Don’t forget: avoid perennial and invasive weeds

It’s so important, we’ll say it again: don’t compost invasive species. These weeds, such as bindweed or Japanese knotweed, can quickly take root and spread in your garden, even from small plant fragments. Once in place, it’s nearly impossible to get them out. It’s best to dispose of these types of weeds in your regular waste or consult with your local waste management authority for appropriate disposal methods.

Using your compost

Once your composting process is finished and your weeds have decomposed, it’s time to put it to use in your garden. But remember, don’t rush or you risk spreading partially composted weeds all over your garden. Weeds need a combination of high temperatures and an adequate duration to compost effectively. Here’s what you need to know.

Determine compost readiness

Before using the compost, make sure it’s fully decomposed and ready for application. The compost should have a dark, crumbly texture, and any visible pieces of weeds or plant matter should be well broken down. This process typically takes several months to a year, depending on the materials composted, the temperature, and the composting method used. If your compost has larger pieces remaining, leave it for a longer duration or screen through a fine composting sifter.

heavy duty composting sifter

A composting sifter can help you tailer your compost to your garden’s needs.

Feed your soil

Incorporate the compost into your garden soil to improve its fertility and structure.

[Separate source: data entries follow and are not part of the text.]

(** The faces of an extruded shell have pairwise different edge sets. *)
Lemma extrude_faces_no_duplicates k :
  k ≠ 0%nat → NoDup ((λ f, merge_sort Z.le (edge_ids f)) <$> extrude_faces k).
Proof.
  intros Hk. unfold extrude_faces.
  change ((λ f, merge_sort Z.le (edge_ids f)) <$> ?l)
    with (map (λ f, merge_sort Z.le (edge_ids f)) l).
  cbn [map]. rewrite map_map.
  assert (Hone : 1 ∈ id_range 1 k) by (apply elem_of_id_range; lia).
  apply NoDup_cons. split; [|apply NoDup_cons; split].
  - intros [Heq|(j & Hj & Heq)%elem_of_map_seq]%elem_of_cons.
    + apply (merge_sort_eq_elem_of _ _ 1) in Heq; [|done].
      apply elem_of_id_range in Heq. lia.
    + symmetry in Heq.
      apply (merge_sort_eq_elem_of _ _ (Z.of_nat k * 2 + 1 + Z.of_nat j)) in Heq;
        [|by left].
      apply elem_of_id_range in Heq. lia.
  - intros (j & Hj & Heq)%elem_of_map_seq. symmetry in Heq.
    apply (merge_sort_eq_elem_of _ _ (Z.of_nat j + 1)) in Heq;
      [|simpl; do 3 right; by left].
    apply elem_of_id_range in Heq. lia.
  - apply NoDup_map_seq. intros i j Hi Hj Heq.
    apply (merge_sort_eq_elem_of _ _ (Z.of_nat i + 1)) in Heq;
      [|simpl; do 3 right; by left].
    simpl in Heq. next_cases Hk.
    all: repeat (apply elem_of_cons in Heq as [Heq|Heq]; [lia|]).
    all: by apply not_elem_of_nil in Heq.
Qed.

(** An extrusion into an empty store and the validator. For a profile of
    n points, n different from 2 (and 3n below [INT_MAX]), the shell has no two
    edges between the same two vertices and no two faces over the same edges:
    both duplicate detectors return nothing, and the aggregate check returns
    [false] and writes only the line saying that no error was found. A
    profile of exactly two points gives a base ring and a top ring that each
    run forth and back between the same two vertices, and the edge detector
    returns [2; 4]. *)
Theorem extruded_shell_validation profile distance buf cout :
  profile ≠ [] → length profile ≠ 2%nat →
  3 * Z.of_nat (length profile) < INT_MAX →
  let m' := snd (extrude newModelManager profile distance) in
  detectDuplicateEdges m' = []
  ∧ detectDuplicateFaces m' = []
  ∧ fst (fst (detectAllTopologyErrors m' buf cout)) = false
  ∧ snd (detectAllTopologyErrors m' buf cout) = (cout +:+ "未检测到拓扑错误！") +:+ endl
  ∧ (∀ p q d, detectDuplicateEdges (snd (extrude newModelManager [p; q] d)) = [2; 4]).
Proof.
  intros Hne Hk2 Hbound m'.
  assert (Hk : length profile ≠ 0%nat) by (by destruct profile).
  destruct (extrude_empty_store_lists profile distance Hne Hbound) as (m0 & Heq & Hes & Hfs).
  subst m'. rewrite Heq. cbn [snd].
  assert (He : NoDup (endpoint_pair <$> edges m0))
    by (rewrite Hes; by apply extrude_edges_no_duplicates).
  assert (Hf : NoDup ((λ f, merge_sort Z.le (edge_ids f)) <$> faces m0))
    by (rewrite Hfs; by apply extrude_faces_no_duplicates).
  destruct (detectAllTopologyErrors_flag m0 buf cout) as (Hflag & Hout & _).
  assert (Hfalse : fst (fst (detectAllTopologyErrors m0 buf cout)) = false)
    by (by apply Hflag).
  split; [|split; [|split; [done|split; [by apply Hout|]]]].
  - rewrite detectDuplicateEdges_by_pairs. apply duplicate_edges_from_nil.
    split; [done|]. intros e _. apply not_elem_of_nil.
  - rewrite detectDuplicateFaces_by_sorted_ids. apply duplicate_faces_from_nil.
    split; [done|]. intros f _. apply not_elem_of_nil.
  - intros p q d. reflexivity.
Qed.

Lemma extruded_shell_validation_witness :
  let m' := snd (extrude newModelManager unit_square d_1) in
  detectDuplicateEdges m' = []
  ∧ detectDuplicateFaces m' = []
  ∧ fst (fst (detectAllTopologyErrors m' (mkVec3 d_0 d_0 d_0) "")) = false
  ∧ snd (detectAllTopologyErrors m' (mkVec3 d_0 d_0 d_0) "")
    = ("" +:+ "未检测到拓扑错误！") +:+ endl
  ∧ (∀ p q d, detectDuplicateEdges (snd (extrude newModelManager [p; q] d)) = [2; 4]).
Proof.
  apply (extruded_shell_validation unit_square d_1);
    [discriminate | discriminate | reflexivity].
Defined.
Lemma valid_valid_fields (t : datetime.t) :
  valid t ->
  valid_fields (year t) (month t) (day t) (hour t) (minute t) (second t).
Proof.
  unfold valid, new, valid_fields, _check_date_fields, _check_time_fields,
    MINYEAR, MAXYEAR.
  destruct (_ && _) eqn:E; [intros _|discriminate].
  repeat (apply andb_prop in E; destruct E as [E ?]).
  repeat match goal with
         | H : (_ <=? _) = true |- _ => apply Z.leb_le in H
         end.
  lia.
Qed.

Lemma year_printed_table :
  forallb year_printed_ok (map Z.of_nat (seq 0 (100 * 100))) = true.
Proof. vm_compute. reflexivity. Qed.

Lemma year_printed y : 0 <= y <= 9999 -> year_printed_ok y = true.
Proof.
  intros Hy. pose proof year_printed_table as Ht. rewrite forallb_forall in Ht.
  apply Ht. rewrite <- (Z2Nat.id y) by lia. apply in_map, in_seq. lia.
Qed.

(** From the year 1000 on the unpadded year has four digits. *)
Lemma str_int_year y : 1000 <= y <= 9999 -> str_int y = zfill 4 y.
Proof.
  intros Hy. pose proof (year_printed y ltac:(lia)) as Hok.
  unfold year_printed_ok in Hok. rewrite (proj2 (Z.leb_le 1000 y)) in Hok by lia.
  by apply String.eqb_eq.
Qed.

Lemma dt2str_text (a : datetime.aware) :
  key_based_replication.dt2str a
  = str_int (year (fields a)) +:+ "-" +:+ zfill 2 (month (fields a)) +:+ "-"
    +:+ zfill 2 (day (fields a)) +:+ "T" +:+ zfill 2 (hour (fields a)) +:+ ":"
    +:+ zfill 2 (minute (fields a)) +:+ ":" +:+ zfill 2 (second (fields a)) +:+ "Z".
Proof. reflexivity. Qed.

(** A cursor written by [dt2str] from a year of four digits is read back
    as the local fields it was written from, cut to the whole second. *)
Lemma strptime_dt2str (a : datetime.aware) :
  valid (fields a) -> 1000 <= year (fields a) ->
  strptime (key_based_replication.dt2str a) key_based_replication.timestamp_format
  = Some (whole_second (fields a)).
Proof.
  intros Hv Hy1000. apply valid_valid_fields in Hv.
  pose proof (valid_fields_day _ _ _ _ _ _ Hv) as Hd.
  pose proof Hv as (Hy & Hm & _ & HH & HM & HS).
  rewrite dt2str_text, str_int_year by lia.
  unfold strptime, key_based_replication.timestamp_format.
  set (p := pattern false _). vm_compute in p. subst p. cbv iota.
  set (t := fields a) in *.
  assert_match (year t) (month t) (day t) (hour t) (minute t) (second t).
  { step_group field_Y. step_lit. step_group field_m. step_lit.
    step_group field_d. step_lit. step_group field_H. step_lit.
    step_group field_M. step_lit. step_group field_S. step_lit.
    reflexivity. }
  read_fields (year t) (month t) (day t) (hour t) (minute t) (second t).
  by apply new_valid.
Qed.


(** *** Points in time *)




End Matching.

(** C1: a string [YYYY/MM/DD HH:MM:SS] or [YYYY-MM-DD HH:MM:SS] whose
    fields are a calendar date and a time of day is serialized to the
    ISO-8601 string [YYYY-MM-DDTHH:MM:SS] of the same fields, which ends
    with the seconds: no offset follows. *)
Theorem serialize_iso8601 (y m d H M S : Z) :
  valid_fields y m d H M S ->
  fst (TimestampSerializer.serialize (timestamp_text "/" y m d H M S)
         TimestampSerializer.initial)
  = inr (iso_text y m d H M S)
  /\ fst (TimestampSerializer.serialize (timestamp_text "-" y m d H M S)
            TimestampSerializer.initial)
     = inr (iso_text y m d H M S).
Proof.
  intros Hv. rewrite !serialize_parse.
  cbn [TimestampSerializer.TIMESTAMP_FORMATS TimestampSerializer.initial
       TimestampSerializer.parse_loop fst].
  rewrite (strptime_slash _ _ _ _ _ _ Hv), (strptime_slash_on_dash _ _ _ _ _ _ Hv),
    (strptime_dash _ _ _ _ _ _ Hv).
  unfold datetime.isoformat, iso_text.
  cbn [datetime.year datetime.month datetime.day datetime.hour datetime.minute
       datetime.second datetime.microsecond].
  change (0 =? 0) with true. cbv iota.
  rewrite string_app_nil_r. split; reflexivity.
Qed.
(** The three parts of the theorem of C3 in a pool of capacity 4: the
    handle 3, the handle 5, and the handle 0x10000 after its slot was
    erased and handed out again. *)
Lemma contains_defined_in_bounds_witness :
  (∃ b, contains (pool_of 4) 3 = Ok b) ∧
  contains (pool_of 4) 5 = Undefined ∧
  contains (after 4 [Emplace item_a; Erase 0x10000; Emplace item_b]).1 0x10000
    = Ok false.
Proof.
  destruct (contains_defined_in_bounds item_id) as (H1 & H2 & H3).
  split; [|split].
  - apply H1. vm_compute. reflexivity.
  - apply H2. vm_compute. discriminate.
  - apply (H3 4 zeroed (after 4 [Emplace item_a]) 0x10000
              (after 4 [Emplace item_a; Erase 0x10000]) [Emplace item_b]).
    + apply after_reachable; [lia | vm_compute; reflexivity].
    + by_eval.
    + vm_compute. reflexivity.
    + vm_compute. reflexivity.
    + vm_compute. reflexivity.
    + vm_compute. reflexivity.
Defined.

(** C4. The assertion of [insert_alloc] compares with [<=]: on a pool of
    capacity 1 that holds one element it passes, and both [insert] and
    [emplace] go on to read the slot table one past its end. *)
Theorem insert_at_capacity_not_fatal :
  reachable item_id 1 zeroed (after 1 [Emplace item_a]) ∧
  _num_objects (after 1 [Emplace item_a]).1 = 1 ∧
  _max_objects (after 1 [Emplace item_a]).1 = 1 ∧
  _enqueue (after 1 [Emplace item_a]).1 = 1 ∧
  insert_alloc (after 1 [Emplace item_a]).1 = Undefined ∧
  insert item_id (after 1 [Emplace item_a]).1 item_b = Undefined ∧
  emplace (after 1 [Emplace item_a]).1 item_b = Undefined.
Proof.
  split_and!; [|vm_compute; reflexivity..].
  apply after_reachable; [lia | vm_compute; reflexivity].
Qed.

(** C5, as stated, fails: in a pool of capacity 1 the handle 0x10000 is
    erased, the slot is used and freed 65535 times, and the next element
    stored receives 0x10000 again, for which [contains] is then true. *)
Lemma erased_handle_valid_again :
  ∃ s2,
    reachable item_id 1 zeroed (after 1 [Emplace item_a]) ∧
    0x10000 ∈ (after 1 [Emplace item_a]).2.*1 ∧
    step item_id (after 1 [Emplace item_a]) (Erase 0x10000)
      = Ok (after 1 [Emplace item_a; Erase 0x10000]) ∧
    within_contract item_id (after 1 [Emplace item_a; Erase 0x10000]) wrap_ops
      = true ∧
    run item_id (after 1 [Emplace item_a; Erase 0x10000]) wrap_ops = Ok s2 ∧
    contains s2.1 0x10000 = Ok true.
Proof.
  set (s1 := after 1 [Emplace item_a; Erase 0x10000]).
  assert (Hwf1 : wf 1 s1).
  { apply (reachable_wf item_id 1 zeroed).
    apply after_reachable; [lia | vm_compute; reflexivity]. }
  destruct (churn_spec item_id item_a (Z.to_nat 65535) s1 0x10000 Hwf1)
    as (s' & Hc & Hrun & Hwf' & Hl' & sl' & Hsl' & Hid').
  { reflexivity. }
  { eexists. split; [vm_compute; reflexivity | reflexivity]. }
  change ((0x10000 + new_object_id_add) mod uint32_mod) with 0x20000 in Hc, Hrun.
  rewrite Z2Nat.id in Hid' by lia.
  change ((0x10000 + 65535 * new_object_id_add) mod uint32_mod) with 0 in Hid'.
  destruct (single_slot s' Hwf' Hl') as [He Hn].
  destruct (insertion_spec item_id 1 s' item_a Hwf')
    as (sl & Hsl & _ & _ & _ & Hst & _ & Hwf2).
  { rewrite (wf_max _ _ Hwf'). lia. }
  rewrite He in Hsl. assert (sl = sl') as -> by congruence.
  assert (Hb : bump sl' = 0x10000).
  { unfold bump. rewrite Hid'. reflexivity. }
  rewrite Hb in *.
  exists (placed s'.1 sl' item_a, (0x10000, item_a) :: s'.2).
  split_and!.
  - apply after_reachable; [lia | vm_compute; reflexivity].
  - by_eval.
  - vm_compute. reflexivity.
  - unfold wrap_ops. eapply within_contract_app; [exact Hc | exact Hrun |].
    rewrite within_contract_unfold, Hst. unfold permitted.
    rewrite bool_decide_true by (rewrite (wf_max _ _ Hwf'); lia).
    reflexivity.
  - unfold wrap_ops. rewrite run_app, Hrun, Ok_bind, run_unfold, Hst.
    reflexivity.
  - apply (live_contains 1 _ 0x10000 item_a Hwf2). left.
Qed.
(* A [MultipleOptimizer] as the optimizer of a controller.  Its state dict
   is the list of the state dicts; the backward pass of a loss leaves its
   gradients on the parameters of every optimizer.  It has no [backward]
   and none of the methods of the mixed-precision wrapper. *)
Definition multiple_ops : TorchOps (MultipleOptimizer.t O) G P L (list SD) :=
  {| class_name := fun _ => "MultipleOptimizer";
     param_groups := MultipleOptimizer.param_groups ops;
     set_param_groups := fun m groups =>
       {| MultipleOptimizer.optimizers :=
            scatter (MultipleOptimizer.optimizers m) groups |};
     group_factor := group_factor ops;
     group_lr := group_lr ops;
     group_set_lr := group_set_lr ops;
     group_params := group_params ops;
     group_set_params := group_set_params ops;
     clip_grad_norm_ := clip_grad_norm_ ops;
     optimizer_zero_grad := MultipleOptimizer.zero_grad ops;
     optimizer_step := MultipleOptimizer.step ops;
     optimizer_state_dict := MultipleOptimizer.state_dict ops;
     optimizer_load_state_dict := MultipleOptimizer.load_state_dict ops;
     optimizer_backward := fun m _ _ => m;
     backward_takes_update_master_grads := fun _ => false;
     update_master_grads := fun _ => None;
     clip_master_grads := fun _ => None;
     loss_backward := fun loss m =>
       {| MultipleOptimizer.optimizers :=
            map (loss_backward ops loss) (MultipleOptimizer.optimizers m) |} |}.

End MultipleOps.
(** ** Optimizer.from_opt *)

(* The namespace [opt] as [from_opt] reads it: the options of the builder
   and of the schedules, and three more. *)
Record TrainOpt : Type := {
  options : Opt;
  train_from : string;
  reset_optim : string;
  max_grad_norm : option R
}.

(* [checkpoint['optim']]: an [Optimizer] object pickled by an older version
   of the class, of which [from_opt] reads the attribute [_step] and the
   state dict of the attribute [optimizer] ([None] is a missing
   attribute), or a state dict of the controller. *)
Inductive SavedOptim (SD : Type) : Type :=
| SavedController (_step : option Z) (optimizer : option SD)
| SavedStateDict (state_dict : Optimizer.StateDict SD).
Arguments SavedController {SD} _step optimizer.
Arguments SavedStateDict {SD} state_dict.

Record Checkpoint (SD : Type) : Type := {
  ckpt_optim : SavedOptim SD;
  ckpt_opt : TrainOpt
}.
Arguments ckpt_optim {SD}.
Arguments ckpt_opt {SD}.

Section FromOpt.
Context {G P L SD : Type}.
Variable ops : TorchOps TorchOptimizer G P L SD.

(* Lines 337-343. *)
Definition ckpt_state_dict (optim : SavedOptim SD)
  : result (Optimizer.StateDict SD) :=
  match optim with
  | SavedController _step optimizer =>
      step <- attribute "_step" _step ;;
      sd <- attribute "optimizer" optimizer ;;
      Ok {| Optimizer.sd_training_step := Some (step + 1)%Z;
            Optimizer.sd_decay_step := Some (step + 1)%Z;
            Optimizer.sd_optimizer := Some sd |}
  | SavedStateDict state_dict => Ok state_dict
  end.

(* [del optim_state_dict['optimizer']]. *)
Definition del_optimizer (state_dict : Optimizer.StateDict SD)
  : result (Optimizer.StateDict SD) :=
  match Optimizer.sd_optimizer state_dict with
  | Some _ =>
      Ok {| Optimizer.sd_training_step := Optimizer.sd_training_step state_dict;
            Optimizer.sd_decay_step := Optimizer.sd_decay_step state_dict;
            Optimizer.sd_optimizer := None |}
  | None => Raise (KeyError "optimizer")
  end.
Lemma toLowerCase_cons c r :
  Js.toLowerCase (String c r) = String (Js.lowerChar c) (Js.toLowerCase r).
Proof. done. Qed.

Lemma toLowerCase_twice s : Js.toLowerCase (Js.toLowerCase s) = Js.toLowerCase s.
Proof.
  induction s as [|c r IH]; [done|].
  by rewrite !toLowerCase_cons, lowerChar_twice, IH.
Qed.

Lemma toLowerCase_trimStart s :
  Js.toLowerCase (Js.trimStart s) = Js.trimStart (Js.toLowerCase s).
Proof.
  induction s as [|c r IH]; [done|].
  rewrite toLowerCase_cons. cbn [Js.trimStart]. rewrite lowerChar_keeps_space.
  destruct (Js.isWhiteSpace c); [done|]. by rewrite toLowerCase_cons.
Qed.

Lemma toLowerCase_trimEnd s :
  Js.toLowerCase (Js.trimEnd s) = Js.trimEnd (Js.toLowerCase s).
Proof.
  induction s as [|c r IH]; [done|].
  rewrite toLowerCase_cons. cbn [Js.trimEnd]. rewrite <- IH, lowerChar_keeps_space.
  destruct (Js.trimEnd r); [by destruct (Js.isWhiteSpace c)|done].
Qed.

Lemma toLowerCase_trim s : Js.toLowerCase (Js.trim s) = Js.trim (Js.toLowerCase s).
Proof. unfold Js.trim. by rewrite toLowerCase_trimEnd, toLowerCase_trimStart. Qed.

Lemma trimStart_black s : Js.startsBlack (Js.trimStart s).
Proof.
  induction s as [|c r IH]; [done|]. cbn [Js.trimStart].
  by destruct (Js.isWhiteSpace c) eqn:Hc.
Qed.

Lemma trimStart_of_black s : Js.startsBlack s → Js.trimStart s = s.
Proof. destruct s as [|c r]; [done|]. cbn. by intros ->. Qed.

Lemma trimEnd_black s : Js.startsBlack s → Js.startsBlack (Js.trimEnd s).
Proof.
  destruct s as [|c r]; [done|]. cbn [Js.startsBlack]. intros Hc.
  by rewrite trimEnd_keeps_head.
Qed.

Lemma trimEnd_cons c r :
  Js.trimEnd (String c r)
  = match Js.trimEnd r with
    | EmptyString => if Js.isWhiteSpace c then EmptyString else String c EmptyString
    | r' => String c r'
    end.
Proof. done. Qed.

Lemma trimEnd_twice s : Js.trimEnd (Js.trimEnd s) = Js.trimEnd s.
Proof.
  induction s as [|c r IH]; [done|]. rewrite trimEnd_cons.
  destruct (Js.trimEnd r) as [|c' r'] eqn:Hr.
  - destruct (Js.isWhiteSpace c) eqn:Hc; [done|]. by rewrite trimEnd_cons, Hc.
  - by rewrite trimEnd_cons, IH.
Qed.

Lemma trim_twice s : Js.trim (Js.trim s) = Js.trim s.
Proof.
  unfold Js.trim.
  rewrite (trimStart_of_black (Js.trimEnd _)) by apply trimEnd_black, trimStart_black.
  apply trimEnd_twice.
Qed.
(** * Beam statistics of PlasmaMLPALLAS_Routine.py

    A shallow embedding of the two numeric functions of
    [src/Resultats/PlasmaMLPALLAS_Routine.py]:
    [compute_emittance_and_twiss] (lines 36-54) and [compute_rms_size]
    (lines 56-61), together with the numpy operations they call.

    Array elements are IEEE doubles.  A double is either a finite number,
    one of the two infinities, or not-a-number.  The functions are embedded
    twice.  In the first embedding the finite doubles are real numbers and
    arithmetic on them is exact (no rounding and no overflow); it carries
    the algebraic properties, which rounding changes in value only.  In the
    second the functions are written over any type of doubles with its own
    operations; it carries the properties that turn on which branch a run
    takes or on a result being exactly zero, and it is run on binary64
    where a value is shown.  With exact arithmetic the second embedding is
    the first. *)

From Stdlib Require Import Floats.PrimFloat.
From Stdlib Require Uint63.
From Stdlib Require Import ZArith Reals Lra Lia List Bool Arith Permutation.
Import ListNotations.

Open Scope R_scope.

(** ** Doubles *)

Inductive float : Type :=
| Fin (r : R)
| PInf
| NInf
| NaN.

(** [np.isfinite] on one element. *)
Definition isfinite (v : float) : bool :=
  match v with
  | Fin _ => true
  | _ => false
  end.

Definition Rleb (a b : R) : bool := if Rle_dec a b then true else false.
Definition Rltb (a b : R) : bool := if Rlt_dec a b then true else false.

(** [v >= c] and [v <= c] for an array element [v] and a finite bound [c],
    with the IEEE rules: every comparison with not-a-number is false. *)
Definition float_ge (v : float) (c : R) : bool :=
  match v with
  | Fin r => Rleb c r
  | PInf => true
  | NInf => false
  | NaN => false
  end.

Definition float_le (v : float) (c : R) : bool :=
  match v with
  | Fin r => Rleb r c
  | PInf => false
  | NInf => true
  | NaN => false
  end.

(** [v > c] *)
Definition float_gt (v : float) (c : R) : bool :=
  match v with
  | Fin r => Rltb c r
  | PInf => true
  | NInf => false
  | NaN => false
  end.

(** ** Exceptions and the events of the arithmetic *)

Inductive exn : Type :=
| ValueError   (* operands could not be broadcast together *)
| IndexError.  (* boolean index did not match the indexed array *)

Inductive result (A : Type) : Type :=
| Ok (a : A)
| Raise (e : exn).
Arguments Ok {A} a.
Arguments Raise {A} e.

Definition result_map {A B : Type} (f : A -> B) (r : result A) : result B :=
  match r with
  | Ok a => Ok (f a)
  | Raise e => Raise e
  end.

(** The square roots and divisions the functions perform, in order. *)
Inductive event : Type :=
| EvSqrt (arg : R)
| EvDiv (num : R) (den : float).

(** A writer monad over the event log. *)
Definition Log (A : Type) : Type := (A * list event)%type.

Definition ret {A : Type} (a : A) : Log A := (a, []).

Definition bind {A B : Type} (m : Log A) (k : A -> Log B) : Log B :=
  let (a, l1) := m in
  let (b, l2) := k a in
  (b, l1 ++ l2).

Notation "x <- m ;; k" := (bind m (fun x => k))
  (at level 61, m at next level, right associativity).

(** [np.sqrt] of a finite number: not-a-number below zero. *)
Definition np_sqrt (r : R) : Log float :=
  (if Rltb r 0 then NaN else Fin (sqrt r), [EvSqrt r]).

(** [a / b] for a finite [a] and a double [b]. *)
Definition float_div (a : R) (b : float) : Log float :=
  match b with
  | Fin d =>
      (if Rltb 0 d then Fin (a / d)
       else if Rltb d 0 then Fin (a / d)
       else if Rltb 0 a then PInf
       else if Rltb a 0 then NInf
       else NaN,
       [EvDiv a b])
  | PInf | NInf => (Fin 0, [EvDiv a b])
  | NaN => (NaN, [EvDiv a b])
  end.

(** ** numpy on one-dimensional arrays *)

(** [a[mask]] for a boolean [mask] as long as [a]. *)
Fixpoint bool_index {A : Type} (a : list A) (mask : list bool) : list A :=
  match a, mask with
  | v :: a', b :: mask' =>
      if b then v :: bool_index a' mask' else bool_index a' mask'
  | _, _ => []
  end.

(** The finite elements of a masked array, as reals. *)
Fixpoint values (a : list float) : list R :=
  match a with
  | [] => []
  | Fin r :: a' => r :: values a'
  | _ :: a' => values a'
  end.

Definition np_sum (a : list R) : R := fold_right Rplus 0 a.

Spread a layer of compost over the garden beds and gently work it into the topsoil using a garden fork or tiller. This will help enrich the soil with organic matter, providing essential nutrients for your plants’ growth.

Help control weeds

Ironically, using composted weeds in your garden can indirectly help control weed growth. A healthy, well-nourished soil promotes strong plant growth, which can outcompete weeds. Apply a layer of compost as a mulch around your plants to suppress weed germination and growth. Be mindful not to apply thick layers of compost that can smother your plants or cause water runoff issues.

Related: How to Use Finished Compost

Composting weeds, one at a time

By incorporating compost into your garden, you’re improving soil health, enhancing plant growth, and indirectly discouraging weed proliferation. Enjoy the benefits of your composting efforts by creating a thriving garden environment while reducing waste at the same time.